This document lists the per-character shaping information needed to shape Khmer text.
Table of Contents
Khmer glyphs should be classified as in the following table. Codepoints in the Khmer block with no assigned meaning are designated as unassigned in the Unicode category column.
Assigned codepoints with a null in the Shaping class column evoke no special behavior from the shaping engine.

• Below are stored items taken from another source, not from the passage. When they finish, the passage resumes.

(** * DFA alpha-1 engine: a shallow embedding of [services/dfaService.ts]

    The TypeScript module works on JavaScript [number]s, that is on IEEE 754
    binary64 values.  Its four functions are translated twice, statement by
    statement and under the same names.

    - At top level the arithmetic is exact: real numbers extended by the
      three special values a JavaScript computation can produce, [NaN],
      [+Infinity] and [-Infinity].  Rounding and overflow are not modelled
      there, and the two zeros are identified.  Everything the module
      branches on that is not a rounding matter is kept: comparisons with
      [NaN] are false, [0/0] is [NaN], [x/0] is an infinity, and [0] and
      [NaN] are falsy.  This is the reading in which the sums, means and
      least-squares lines of the method can be written down.
    - In [Module Binary64] the arithmetic is that of the engine: the
      kernel's binary64 floats, every operation rounded to nearest.  These
      definitions are executable, and a run of them is a run of the code.

    A statement whose subject is a sum, a quotient or a square root of
    measured values is a statement about the exact reading; the section on
    binary64 runs shows on concrete inputs where the engine departs from it.

    Layout: the number model, the functions of the module on exact numbers
    and on binary64, mathematical (real-valued) descriptions of what the
    specification says, and then the theorems. *)

From Stdlib Require Import Reals Lra Lia List Arith Bool.
From Stdlib Require Import NArith ZArith Strings.Byte.
From Stdlib Require Strings.String.
From Stdlib Require PrimFloat.
Import ListNotations.

Local Open Scope R_scope.

(** ** JavaScript numbers *)

Module JS.

Inductive number : Type :=
| Fin (r : R)     (* a finite value *)
| PInf            (* Infinity *)
| NInf            (* -Infinity *)
| NaN.

Definition Rltb (a b : R) : bool := if Rlt_dec a b then true else false.
Definition Reqb (a b : R) : bool := if Req_dec_T a b then true else false.

(** [x + y] *)
Definition add (x y : number) : number :=
  match x, y with
  | NaN, _ | _, NaN => NaN
  | Fin a, Fin b => Fin (a + b)
  | PInf, NInf | NInf, PInf => NaN
  | PInf, _ | _, PInf => PInf
  | NInf, _ | _, NInf => NInf
  end.

(** [x - y] *)
Definition sub (x y : number) : number :=
  match x, y with
  | NaN, _ | _, NaN => NaN
  | Fin a, Fin b => Fin (a - b)
  | PInf, PInf | NInf, NInf => NaN
  | PInf, _ | _, NInf => PInf
  | NInf, _ | _, PInf => NInf
  end.

(** The infinity of the given sign. *)
Definition signed_inf (positive : bool) : number :=
  if positive then PInf else NInf.

(** [x * y] *)
Definition mul (x y : number) : number :=
  match x, y with
  | NaN, _ | _, NaN => NaN
  | Fin a, Fin b => Fin (a * b)
  | PInf, PInf | NInf, NInf => PInf
  | PInf, NInf | NInf, PInf => NInf
  | PInf, Fin b | Fin b, PInf =>
      if Reqb b 0 then NaN else signed_inf (Rltb 0 b)
  | NInf, Fin b | Fin b, NInf =>
      if Reqb b 0 then NaN else signed_inf (Rltb b 0)
  end.

(** [x / y]; a finite non-zero value divided by zero is an infinity, and
    [0/0] is [NaN]. *)
Definition div (x y : number) : number :=
  match x, y with
  | NaN, _ | _, NaN => NaN
  | Fin a, Fin b =>
      if Reqb b 0
      then (if Reqb a 0 then NaN else signed_inf (Rltb 0 a))
      else Fin (a / b)
  | Fin _, PInf | Fin _, NInf => Fin 0
  | PInf, Fin b => signed_inf (negb (Rltb b 0))
  | NInf, Fin b => signed_inf (Rltb b 0)
  | _, _ => NaN
  end.

(** [Math.abs] *)
Definition abs (x : number) : number :=
  match x with
  | Fin a => Fin (Rabs a)
  | PInf | NInf => PInf
  | NaN => NaN
  end.

(** [Math.sqrt] *)
Definition sqrt (x : number) : number :=
  match x with
  | Fin a => if Rltb a 0 then NaN else Fin (R_sqrt.sqrt a)
  | PInf => PInf
  | NInf | NaN => NaN
  end.

(** [Math.log10] *)
Definition log10 (x : number) : number :=
  match x with
  | Fin a =>
      if Rltb a 0 then NaN
      else if Reqb a 0 then NInf
      else Fin (ln a / ln 10)
  | PInf => PInf
  | NInf | NaN => NaN
  end.

(** [x < y]: false as soon as one side is [NaN]. *)
Definition lt (x y : number) : bool :=
  match x, y with
  | NaN, _ | _, NaN => false
  | Fin a, Fin b => Rltb a b
  | NInf, NInf | PInf, _ | _, NInf => false
  | NInf, _ | _, PInf => true
  end.

(** [x > y] *)
Definition gt (x y : number) : bool := lt y x.

(** Truthiness of a number in a condition: [0] and [NaN] are falsy. *)
Definition truthy (x : number) : bool :=
  match x with
  | Fin a => negb (Reqb a 0)
  | PInf | NInf => true
  | NaN => false
  end.

(** Truthiness of a [number | null]: [null] is falsy. *)
Definition truthy_opt (o : option number) : bool :=
  match o with
  | Some x => truthy x
  | None => false
  end.

(** A [number | null] inside arithmetic: [null] counts as 0. *)
Definition to_number (o : option number) : number :=
  match o with
  | Some x => x
  | None => Fin 0
  end.

(** A length or loop index used as a number. *)
Definition of_nat (n : nat) : number := Fin (INR n).

(** [a[i]] inside arithmetic: an index past the end reads [undefined],
    which arithmetic turns into [NaN]. *)
Definition get (a : list number) (i : nat) : number := nth i a NaN.

(** [a.slice(start, end)] for [0 <= start <= end]. *)
Definition slice (a : list number) (start end_ : nat) : list number :=
  firstn (end_ - start) (skipn start a).

End JS.

Import JS.

Declare Scope js_scope.
Delimit Scope js_scope with js.
Infix "+" := add : js_scope.
Infix "-" := sub : js_scope.
Infix "*" := mul : js_scope.
Infix "/" := div : js_scope.

(** ** The module on exact numbers, function by function

    The arithmetic of these definitions is exact; the same functions on
    binary64 follow in [Module Binary64]. *)

(** *** [linearRegression] *)

Record sums : Type := MkSums
  { sumX : number; sumY : number; sumXY : number; sumXX : number }.

Record fit : Type := MkFit { slope : number; intercept : number }.

(** Body of the summation loop at index [i]. *)
Definition regression_step (x y : list number) (s : sums) (i : nat) : sums :=
  {| sumX := (sumX s + get x i)%js;
     sumY := (sumY s + get y i)%js;
     sumXY := (sumXY s + get x i * get y i)%js;
     sumXX := (sumXX s + get x i * get x i)%js |}.

Definition regression_sums (x y : list number) : sums :=
  fold_left (regression_step x y) (seq 0 (length x))
    (MkSums (Fin 0) (Fin 0) (Fin 0) (Fin 0)).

Note that this does include some valid codepoints, such as currency marks, punctuation, and other symbols.
Note: the
NUMBER
andSYMBOL
Shaping classes are important during syllable identification, but generally evoke no further special behavior during the rest of the shaping process.
The Mark-placement subclass column indicates mark-placement positioning for codepoints in the Mark category. Assigned, non-mark codepoints have a null in this column and evoke no special mark-placement behavior. Marks tagged with [Mn] in the Unicode category column are categorized as non-spacing; marks tagged with [Mc] are categorized as spacing-combining.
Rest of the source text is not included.